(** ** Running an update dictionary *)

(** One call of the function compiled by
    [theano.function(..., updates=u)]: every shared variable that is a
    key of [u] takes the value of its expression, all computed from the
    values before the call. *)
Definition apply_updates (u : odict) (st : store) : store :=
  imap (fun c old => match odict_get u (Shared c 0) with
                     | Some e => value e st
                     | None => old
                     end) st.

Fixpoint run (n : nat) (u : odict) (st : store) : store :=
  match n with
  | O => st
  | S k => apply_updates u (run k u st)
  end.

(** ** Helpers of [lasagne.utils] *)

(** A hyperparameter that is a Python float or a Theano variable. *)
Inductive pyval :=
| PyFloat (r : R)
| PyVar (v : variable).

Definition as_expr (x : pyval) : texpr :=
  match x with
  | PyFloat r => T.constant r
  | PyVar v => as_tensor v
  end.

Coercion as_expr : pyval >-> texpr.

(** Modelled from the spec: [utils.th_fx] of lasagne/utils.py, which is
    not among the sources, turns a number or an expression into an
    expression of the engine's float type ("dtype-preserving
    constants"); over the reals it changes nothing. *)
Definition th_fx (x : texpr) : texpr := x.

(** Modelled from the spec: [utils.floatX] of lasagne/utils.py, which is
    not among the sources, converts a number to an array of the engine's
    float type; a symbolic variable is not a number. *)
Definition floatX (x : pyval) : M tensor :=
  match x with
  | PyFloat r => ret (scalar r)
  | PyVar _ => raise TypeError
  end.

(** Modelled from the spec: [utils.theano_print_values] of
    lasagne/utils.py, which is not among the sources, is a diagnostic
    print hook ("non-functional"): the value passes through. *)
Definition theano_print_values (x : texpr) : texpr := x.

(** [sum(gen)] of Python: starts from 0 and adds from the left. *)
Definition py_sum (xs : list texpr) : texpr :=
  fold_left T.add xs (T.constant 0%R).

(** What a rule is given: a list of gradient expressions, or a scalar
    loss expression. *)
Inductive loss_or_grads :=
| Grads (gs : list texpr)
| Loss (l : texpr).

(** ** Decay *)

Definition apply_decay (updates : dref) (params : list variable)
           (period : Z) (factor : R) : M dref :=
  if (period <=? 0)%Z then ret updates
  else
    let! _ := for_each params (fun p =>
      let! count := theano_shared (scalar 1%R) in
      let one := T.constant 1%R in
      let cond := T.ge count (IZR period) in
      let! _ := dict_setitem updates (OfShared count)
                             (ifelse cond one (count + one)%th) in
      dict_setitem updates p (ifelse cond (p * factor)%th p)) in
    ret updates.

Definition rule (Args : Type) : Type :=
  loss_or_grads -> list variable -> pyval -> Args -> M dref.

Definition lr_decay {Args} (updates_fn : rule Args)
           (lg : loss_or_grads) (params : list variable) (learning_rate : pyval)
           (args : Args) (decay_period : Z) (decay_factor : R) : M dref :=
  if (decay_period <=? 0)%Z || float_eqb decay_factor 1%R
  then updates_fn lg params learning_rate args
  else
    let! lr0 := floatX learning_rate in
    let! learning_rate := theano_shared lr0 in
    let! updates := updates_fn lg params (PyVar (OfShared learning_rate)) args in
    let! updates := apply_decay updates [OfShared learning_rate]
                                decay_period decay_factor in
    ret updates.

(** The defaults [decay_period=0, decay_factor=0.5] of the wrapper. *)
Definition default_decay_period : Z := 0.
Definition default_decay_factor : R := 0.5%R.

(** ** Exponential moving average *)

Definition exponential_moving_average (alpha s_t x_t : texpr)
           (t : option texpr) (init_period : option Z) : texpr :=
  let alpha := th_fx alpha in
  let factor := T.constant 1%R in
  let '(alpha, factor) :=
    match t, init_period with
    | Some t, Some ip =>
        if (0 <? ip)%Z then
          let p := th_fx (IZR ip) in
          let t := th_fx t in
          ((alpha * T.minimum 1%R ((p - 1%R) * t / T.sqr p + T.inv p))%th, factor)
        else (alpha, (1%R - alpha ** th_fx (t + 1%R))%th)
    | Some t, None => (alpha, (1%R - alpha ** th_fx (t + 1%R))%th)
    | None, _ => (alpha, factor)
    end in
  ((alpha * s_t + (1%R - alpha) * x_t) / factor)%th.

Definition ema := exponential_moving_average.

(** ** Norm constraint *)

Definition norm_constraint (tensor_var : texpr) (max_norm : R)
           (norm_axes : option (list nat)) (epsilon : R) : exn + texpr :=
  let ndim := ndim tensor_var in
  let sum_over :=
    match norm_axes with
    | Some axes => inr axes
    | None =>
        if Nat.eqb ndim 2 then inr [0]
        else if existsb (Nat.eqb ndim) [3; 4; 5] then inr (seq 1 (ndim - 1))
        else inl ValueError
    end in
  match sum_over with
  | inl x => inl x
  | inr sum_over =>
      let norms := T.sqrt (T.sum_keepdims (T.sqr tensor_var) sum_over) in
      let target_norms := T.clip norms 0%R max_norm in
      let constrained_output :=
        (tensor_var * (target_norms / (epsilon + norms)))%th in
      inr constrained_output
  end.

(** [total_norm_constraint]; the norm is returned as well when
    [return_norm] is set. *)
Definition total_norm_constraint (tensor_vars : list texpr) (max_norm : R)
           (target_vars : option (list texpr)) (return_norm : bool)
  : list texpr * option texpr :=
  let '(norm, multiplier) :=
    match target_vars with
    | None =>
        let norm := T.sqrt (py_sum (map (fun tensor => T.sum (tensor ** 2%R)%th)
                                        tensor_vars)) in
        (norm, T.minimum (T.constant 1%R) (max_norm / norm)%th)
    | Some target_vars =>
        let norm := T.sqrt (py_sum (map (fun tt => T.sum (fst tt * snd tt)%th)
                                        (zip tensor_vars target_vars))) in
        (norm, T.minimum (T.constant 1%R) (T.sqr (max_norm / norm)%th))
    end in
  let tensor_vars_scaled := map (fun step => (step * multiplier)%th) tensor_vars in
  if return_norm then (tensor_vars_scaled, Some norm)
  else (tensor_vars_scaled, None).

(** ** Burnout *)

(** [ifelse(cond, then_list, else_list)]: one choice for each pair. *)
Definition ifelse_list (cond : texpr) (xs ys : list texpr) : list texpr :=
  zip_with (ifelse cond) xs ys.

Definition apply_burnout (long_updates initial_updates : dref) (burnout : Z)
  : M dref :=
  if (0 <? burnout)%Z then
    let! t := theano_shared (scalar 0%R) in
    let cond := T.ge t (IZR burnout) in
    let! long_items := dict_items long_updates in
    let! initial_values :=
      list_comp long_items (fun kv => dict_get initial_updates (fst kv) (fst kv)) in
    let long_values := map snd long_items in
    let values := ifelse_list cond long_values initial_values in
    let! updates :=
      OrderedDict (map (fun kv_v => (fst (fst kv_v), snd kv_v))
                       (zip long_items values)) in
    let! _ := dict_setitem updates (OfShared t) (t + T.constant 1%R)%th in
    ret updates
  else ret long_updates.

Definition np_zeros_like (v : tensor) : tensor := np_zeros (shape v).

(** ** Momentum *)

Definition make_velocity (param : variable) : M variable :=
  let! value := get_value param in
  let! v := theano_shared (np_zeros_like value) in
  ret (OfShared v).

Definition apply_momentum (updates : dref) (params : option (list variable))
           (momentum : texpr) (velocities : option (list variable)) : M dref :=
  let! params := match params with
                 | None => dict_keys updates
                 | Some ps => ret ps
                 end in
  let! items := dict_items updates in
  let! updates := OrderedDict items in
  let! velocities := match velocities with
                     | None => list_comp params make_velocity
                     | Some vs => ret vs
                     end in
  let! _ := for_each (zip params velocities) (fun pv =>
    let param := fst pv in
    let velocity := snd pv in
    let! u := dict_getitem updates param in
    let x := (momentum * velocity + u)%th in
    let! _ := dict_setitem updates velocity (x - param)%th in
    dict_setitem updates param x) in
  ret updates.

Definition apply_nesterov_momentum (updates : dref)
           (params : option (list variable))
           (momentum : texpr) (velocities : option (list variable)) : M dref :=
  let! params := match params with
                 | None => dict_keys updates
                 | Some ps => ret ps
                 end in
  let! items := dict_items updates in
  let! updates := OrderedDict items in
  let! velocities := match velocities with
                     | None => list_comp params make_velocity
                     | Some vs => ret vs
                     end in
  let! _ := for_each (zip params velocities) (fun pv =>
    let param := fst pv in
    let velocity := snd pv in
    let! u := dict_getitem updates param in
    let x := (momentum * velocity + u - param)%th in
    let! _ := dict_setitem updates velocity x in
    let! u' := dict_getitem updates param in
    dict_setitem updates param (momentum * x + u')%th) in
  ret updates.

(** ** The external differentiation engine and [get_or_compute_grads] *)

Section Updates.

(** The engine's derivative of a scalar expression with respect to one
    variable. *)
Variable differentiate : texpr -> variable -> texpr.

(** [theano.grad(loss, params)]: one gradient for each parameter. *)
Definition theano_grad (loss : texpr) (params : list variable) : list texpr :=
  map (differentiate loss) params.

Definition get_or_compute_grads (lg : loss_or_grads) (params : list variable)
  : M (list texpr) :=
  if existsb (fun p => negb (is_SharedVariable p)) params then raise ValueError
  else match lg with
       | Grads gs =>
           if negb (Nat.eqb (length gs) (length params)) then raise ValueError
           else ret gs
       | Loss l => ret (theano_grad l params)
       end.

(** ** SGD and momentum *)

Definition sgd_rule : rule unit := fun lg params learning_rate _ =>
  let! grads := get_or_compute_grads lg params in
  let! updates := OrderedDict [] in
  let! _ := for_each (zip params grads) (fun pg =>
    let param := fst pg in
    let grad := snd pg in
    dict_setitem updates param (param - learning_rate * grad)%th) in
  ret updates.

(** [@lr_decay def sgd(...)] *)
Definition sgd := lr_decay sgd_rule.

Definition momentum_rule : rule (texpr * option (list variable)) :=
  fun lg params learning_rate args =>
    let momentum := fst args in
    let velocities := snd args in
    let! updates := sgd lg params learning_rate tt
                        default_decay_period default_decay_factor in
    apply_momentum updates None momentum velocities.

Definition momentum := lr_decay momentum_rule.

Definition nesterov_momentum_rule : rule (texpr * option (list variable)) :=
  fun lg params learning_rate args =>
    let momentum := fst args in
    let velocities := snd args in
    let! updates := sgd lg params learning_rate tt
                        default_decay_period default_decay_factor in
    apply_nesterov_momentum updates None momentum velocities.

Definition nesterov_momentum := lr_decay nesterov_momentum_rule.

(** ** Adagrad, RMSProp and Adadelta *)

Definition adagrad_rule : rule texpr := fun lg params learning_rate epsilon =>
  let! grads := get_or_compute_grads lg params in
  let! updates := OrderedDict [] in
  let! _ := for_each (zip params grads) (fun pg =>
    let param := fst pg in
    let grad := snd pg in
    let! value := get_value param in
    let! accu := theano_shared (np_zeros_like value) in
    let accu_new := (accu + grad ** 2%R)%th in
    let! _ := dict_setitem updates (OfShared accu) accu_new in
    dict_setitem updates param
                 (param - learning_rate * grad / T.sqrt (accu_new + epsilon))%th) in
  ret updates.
* * *
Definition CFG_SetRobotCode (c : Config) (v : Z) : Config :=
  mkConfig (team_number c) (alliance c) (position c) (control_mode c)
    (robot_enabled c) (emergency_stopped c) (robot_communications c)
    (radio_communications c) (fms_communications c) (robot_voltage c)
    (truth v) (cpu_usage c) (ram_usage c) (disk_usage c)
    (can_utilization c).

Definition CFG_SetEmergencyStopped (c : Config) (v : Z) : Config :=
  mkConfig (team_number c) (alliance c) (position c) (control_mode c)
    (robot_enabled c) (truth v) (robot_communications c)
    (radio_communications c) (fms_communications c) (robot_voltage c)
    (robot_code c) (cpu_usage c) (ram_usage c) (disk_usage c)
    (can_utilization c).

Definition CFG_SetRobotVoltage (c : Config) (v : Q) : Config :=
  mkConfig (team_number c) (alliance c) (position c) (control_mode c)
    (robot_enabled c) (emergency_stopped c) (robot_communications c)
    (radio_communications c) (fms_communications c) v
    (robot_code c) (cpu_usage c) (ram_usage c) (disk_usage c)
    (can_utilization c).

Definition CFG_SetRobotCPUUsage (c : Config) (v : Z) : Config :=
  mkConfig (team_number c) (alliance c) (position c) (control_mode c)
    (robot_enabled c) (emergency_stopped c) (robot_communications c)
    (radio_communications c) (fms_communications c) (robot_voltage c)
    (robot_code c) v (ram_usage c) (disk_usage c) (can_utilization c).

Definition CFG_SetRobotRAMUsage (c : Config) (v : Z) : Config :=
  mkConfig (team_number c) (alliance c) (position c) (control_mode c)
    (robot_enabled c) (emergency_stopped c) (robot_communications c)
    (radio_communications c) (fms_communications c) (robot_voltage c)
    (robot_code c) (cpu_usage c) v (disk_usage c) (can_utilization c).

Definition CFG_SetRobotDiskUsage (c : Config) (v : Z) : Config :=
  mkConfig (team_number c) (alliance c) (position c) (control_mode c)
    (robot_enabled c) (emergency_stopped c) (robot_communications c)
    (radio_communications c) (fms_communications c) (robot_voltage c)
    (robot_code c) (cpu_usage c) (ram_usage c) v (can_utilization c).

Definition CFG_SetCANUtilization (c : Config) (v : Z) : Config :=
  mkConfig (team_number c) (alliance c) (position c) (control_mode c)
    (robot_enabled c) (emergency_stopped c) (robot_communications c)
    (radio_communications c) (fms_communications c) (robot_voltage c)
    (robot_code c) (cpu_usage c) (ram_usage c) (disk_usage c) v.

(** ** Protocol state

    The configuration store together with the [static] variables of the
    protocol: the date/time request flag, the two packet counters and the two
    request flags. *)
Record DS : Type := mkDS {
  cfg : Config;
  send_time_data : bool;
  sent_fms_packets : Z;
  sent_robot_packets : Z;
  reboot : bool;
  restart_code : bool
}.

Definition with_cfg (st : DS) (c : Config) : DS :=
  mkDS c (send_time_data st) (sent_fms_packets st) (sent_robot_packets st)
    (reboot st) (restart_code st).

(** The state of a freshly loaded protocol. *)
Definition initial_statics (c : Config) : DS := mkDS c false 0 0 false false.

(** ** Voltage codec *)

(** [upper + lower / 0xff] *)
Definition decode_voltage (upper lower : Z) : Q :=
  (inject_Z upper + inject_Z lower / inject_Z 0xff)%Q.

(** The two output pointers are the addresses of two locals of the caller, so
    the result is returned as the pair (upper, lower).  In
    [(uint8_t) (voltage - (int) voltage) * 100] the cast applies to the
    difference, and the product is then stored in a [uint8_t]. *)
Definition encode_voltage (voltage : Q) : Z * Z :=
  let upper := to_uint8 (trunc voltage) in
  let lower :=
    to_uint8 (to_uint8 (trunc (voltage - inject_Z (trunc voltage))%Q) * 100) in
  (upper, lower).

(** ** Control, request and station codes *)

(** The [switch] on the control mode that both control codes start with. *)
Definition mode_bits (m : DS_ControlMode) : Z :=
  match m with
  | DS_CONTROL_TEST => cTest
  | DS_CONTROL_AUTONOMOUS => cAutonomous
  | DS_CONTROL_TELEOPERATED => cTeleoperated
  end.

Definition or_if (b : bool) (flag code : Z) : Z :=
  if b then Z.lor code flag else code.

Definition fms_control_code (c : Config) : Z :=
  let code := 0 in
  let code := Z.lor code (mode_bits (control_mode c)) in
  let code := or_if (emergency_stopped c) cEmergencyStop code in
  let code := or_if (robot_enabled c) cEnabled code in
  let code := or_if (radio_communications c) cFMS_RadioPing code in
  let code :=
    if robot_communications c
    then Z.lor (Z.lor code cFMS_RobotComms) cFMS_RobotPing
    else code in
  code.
---
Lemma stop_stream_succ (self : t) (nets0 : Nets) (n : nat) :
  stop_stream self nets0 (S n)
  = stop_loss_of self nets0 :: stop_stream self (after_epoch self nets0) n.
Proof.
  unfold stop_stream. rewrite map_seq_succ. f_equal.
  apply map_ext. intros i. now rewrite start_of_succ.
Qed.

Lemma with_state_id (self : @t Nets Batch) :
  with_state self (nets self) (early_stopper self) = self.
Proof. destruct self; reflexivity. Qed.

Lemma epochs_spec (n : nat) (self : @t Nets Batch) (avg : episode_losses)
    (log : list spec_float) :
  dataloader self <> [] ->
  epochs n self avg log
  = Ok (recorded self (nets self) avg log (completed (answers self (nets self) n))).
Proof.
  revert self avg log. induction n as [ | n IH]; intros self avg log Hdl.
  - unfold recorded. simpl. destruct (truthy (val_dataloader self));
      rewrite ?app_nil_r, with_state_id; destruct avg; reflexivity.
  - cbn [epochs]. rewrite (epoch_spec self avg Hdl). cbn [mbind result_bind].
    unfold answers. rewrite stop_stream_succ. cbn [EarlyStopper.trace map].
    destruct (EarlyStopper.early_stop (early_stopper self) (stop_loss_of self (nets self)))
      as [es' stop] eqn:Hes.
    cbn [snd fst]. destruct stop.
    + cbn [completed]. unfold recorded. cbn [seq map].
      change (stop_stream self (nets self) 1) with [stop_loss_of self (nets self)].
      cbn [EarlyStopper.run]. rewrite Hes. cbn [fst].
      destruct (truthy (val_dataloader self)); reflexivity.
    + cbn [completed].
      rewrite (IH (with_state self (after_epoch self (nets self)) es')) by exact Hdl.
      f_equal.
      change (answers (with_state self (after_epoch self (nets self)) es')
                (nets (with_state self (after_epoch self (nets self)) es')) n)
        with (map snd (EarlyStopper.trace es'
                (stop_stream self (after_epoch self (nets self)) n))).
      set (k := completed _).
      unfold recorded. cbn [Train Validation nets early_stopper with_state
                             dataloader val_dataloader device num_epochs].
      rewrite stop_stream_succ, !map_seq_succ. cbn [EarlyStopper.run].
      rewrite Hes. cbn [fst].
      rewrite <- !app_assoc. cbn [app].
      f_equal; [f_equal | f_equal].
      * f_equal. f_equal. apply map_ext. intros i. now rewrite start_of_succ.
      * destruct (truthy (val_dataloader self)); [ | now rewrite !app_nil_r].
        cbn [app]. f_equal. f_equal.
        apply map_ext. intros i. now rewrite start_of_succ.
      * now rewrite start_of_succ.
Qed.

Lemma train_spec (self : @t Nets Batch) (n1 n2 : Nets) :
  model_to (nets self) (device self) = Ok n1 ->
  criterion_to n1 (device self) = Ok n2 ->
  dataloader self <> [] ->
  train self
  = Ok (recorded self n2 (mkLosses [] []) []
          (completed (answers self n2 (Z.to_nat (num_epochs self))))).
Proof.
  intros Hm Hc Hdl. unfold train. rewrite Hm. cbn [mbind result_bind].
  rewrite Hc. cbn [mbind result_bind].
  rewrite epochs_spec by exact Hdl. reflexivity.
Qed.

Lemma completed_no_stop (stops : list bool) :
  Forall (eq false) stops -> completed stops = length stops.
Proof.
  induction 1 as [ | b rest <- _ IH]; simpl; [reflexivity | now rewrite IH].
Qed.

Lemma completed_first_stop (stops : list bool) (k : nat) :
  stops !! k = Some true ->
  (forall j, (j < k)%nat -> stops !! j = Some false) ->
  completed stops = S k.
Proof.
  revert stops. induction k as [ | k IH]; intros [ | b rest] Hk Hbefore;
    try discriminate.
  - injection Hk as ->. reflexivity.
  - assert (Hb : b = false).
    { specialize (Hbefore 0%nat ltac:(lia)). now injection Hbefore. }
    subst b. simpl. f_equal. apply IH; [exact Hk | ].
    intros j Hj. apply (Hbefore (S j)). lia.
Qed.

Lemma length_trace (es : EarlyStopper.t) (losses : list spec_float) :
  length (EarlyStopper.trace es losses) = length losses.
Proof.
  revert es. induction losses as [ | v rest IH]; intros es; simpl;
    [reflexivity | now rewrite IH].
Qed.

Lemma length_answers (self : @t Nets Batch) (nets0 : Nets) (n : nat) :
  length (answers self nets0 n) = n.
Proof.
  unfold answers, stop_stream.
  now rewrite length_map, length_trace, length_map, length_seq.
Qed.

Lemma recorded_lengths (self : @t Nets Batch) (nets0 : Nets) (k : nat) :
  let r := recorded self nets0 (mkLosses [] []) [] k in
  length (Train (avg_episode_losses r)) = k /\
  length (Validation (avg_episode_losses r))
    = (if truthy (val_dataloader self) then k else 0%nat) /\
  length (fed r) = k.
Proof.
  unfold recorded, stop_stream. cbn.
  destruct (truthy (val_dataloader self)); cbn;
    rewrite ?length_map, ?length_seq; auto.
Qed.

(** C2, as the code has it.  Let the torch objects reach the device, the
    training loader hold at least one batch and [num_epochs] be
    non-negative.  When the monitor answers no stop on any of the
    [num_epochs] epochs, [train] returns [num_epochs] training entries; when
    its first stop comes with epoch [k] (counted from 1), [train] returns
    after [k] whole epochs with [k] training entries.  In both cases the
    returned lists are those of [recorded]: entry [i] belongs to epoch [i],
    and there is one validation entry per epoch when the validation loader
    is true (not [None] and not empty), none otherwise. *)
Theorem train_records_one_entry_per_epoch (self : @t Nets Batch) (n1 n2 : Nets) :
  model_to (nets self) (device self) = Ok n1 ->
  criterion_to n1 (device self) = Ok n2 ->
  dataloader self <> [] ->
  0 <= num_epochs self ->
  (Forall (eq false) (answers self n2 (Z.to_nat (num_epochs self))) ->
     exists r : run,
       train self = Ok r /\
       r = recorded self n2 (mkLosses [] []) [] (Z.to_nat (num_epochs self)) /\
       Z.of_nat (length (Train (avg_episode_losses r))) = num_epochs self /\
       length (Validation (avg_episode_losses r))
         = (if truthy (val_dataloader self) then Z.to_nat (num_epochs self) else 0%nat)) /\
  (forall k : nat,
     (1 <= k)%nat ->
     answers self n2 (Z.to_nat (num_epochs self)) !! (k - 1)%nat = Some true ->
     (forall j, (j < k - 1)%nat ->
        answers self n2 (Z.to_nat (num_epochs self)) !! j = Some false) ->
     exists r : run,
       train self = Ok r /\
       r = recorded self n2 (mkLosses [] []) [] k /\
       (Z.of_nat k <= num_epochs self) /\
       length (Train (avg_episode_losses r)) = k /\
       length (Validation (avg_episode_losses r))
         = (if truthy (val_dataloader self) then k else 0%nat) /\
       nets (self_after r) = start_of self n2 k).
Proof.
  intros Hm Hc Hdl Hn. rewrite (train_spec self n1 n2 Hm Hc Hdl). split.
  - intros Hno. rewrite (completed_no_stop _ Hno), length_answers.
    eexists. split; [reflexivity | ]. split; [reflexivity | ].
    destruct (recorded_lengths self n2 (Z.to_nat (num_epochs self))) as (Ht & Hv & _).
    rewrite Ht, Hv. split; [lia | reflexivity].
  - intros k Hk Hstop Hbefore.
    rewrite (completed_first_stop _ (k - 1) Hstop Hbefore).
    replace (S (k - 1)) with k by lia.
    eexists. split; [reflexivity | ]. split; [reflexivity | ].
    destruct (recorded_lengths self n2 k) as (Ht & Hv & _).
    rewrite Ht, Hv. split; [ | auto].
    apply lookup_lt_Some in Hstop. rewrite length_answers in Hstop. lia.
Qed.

● WORK INSTRUCTION
Search the records for lines holding the word "upper", then copy each line you find.

● YOUR SOLUTION
(** [upper + lower / 0xff] *)
Definition decode_voltage (upper lower : Z) : Q :=
  (inject_Z upper + inject_Z lower / inject_Z 0xff)%Q.
    the result is returned as the pair (upper, lower).  In
  let upper := to_uint8 (trunc voltage) in
  (upper, lower).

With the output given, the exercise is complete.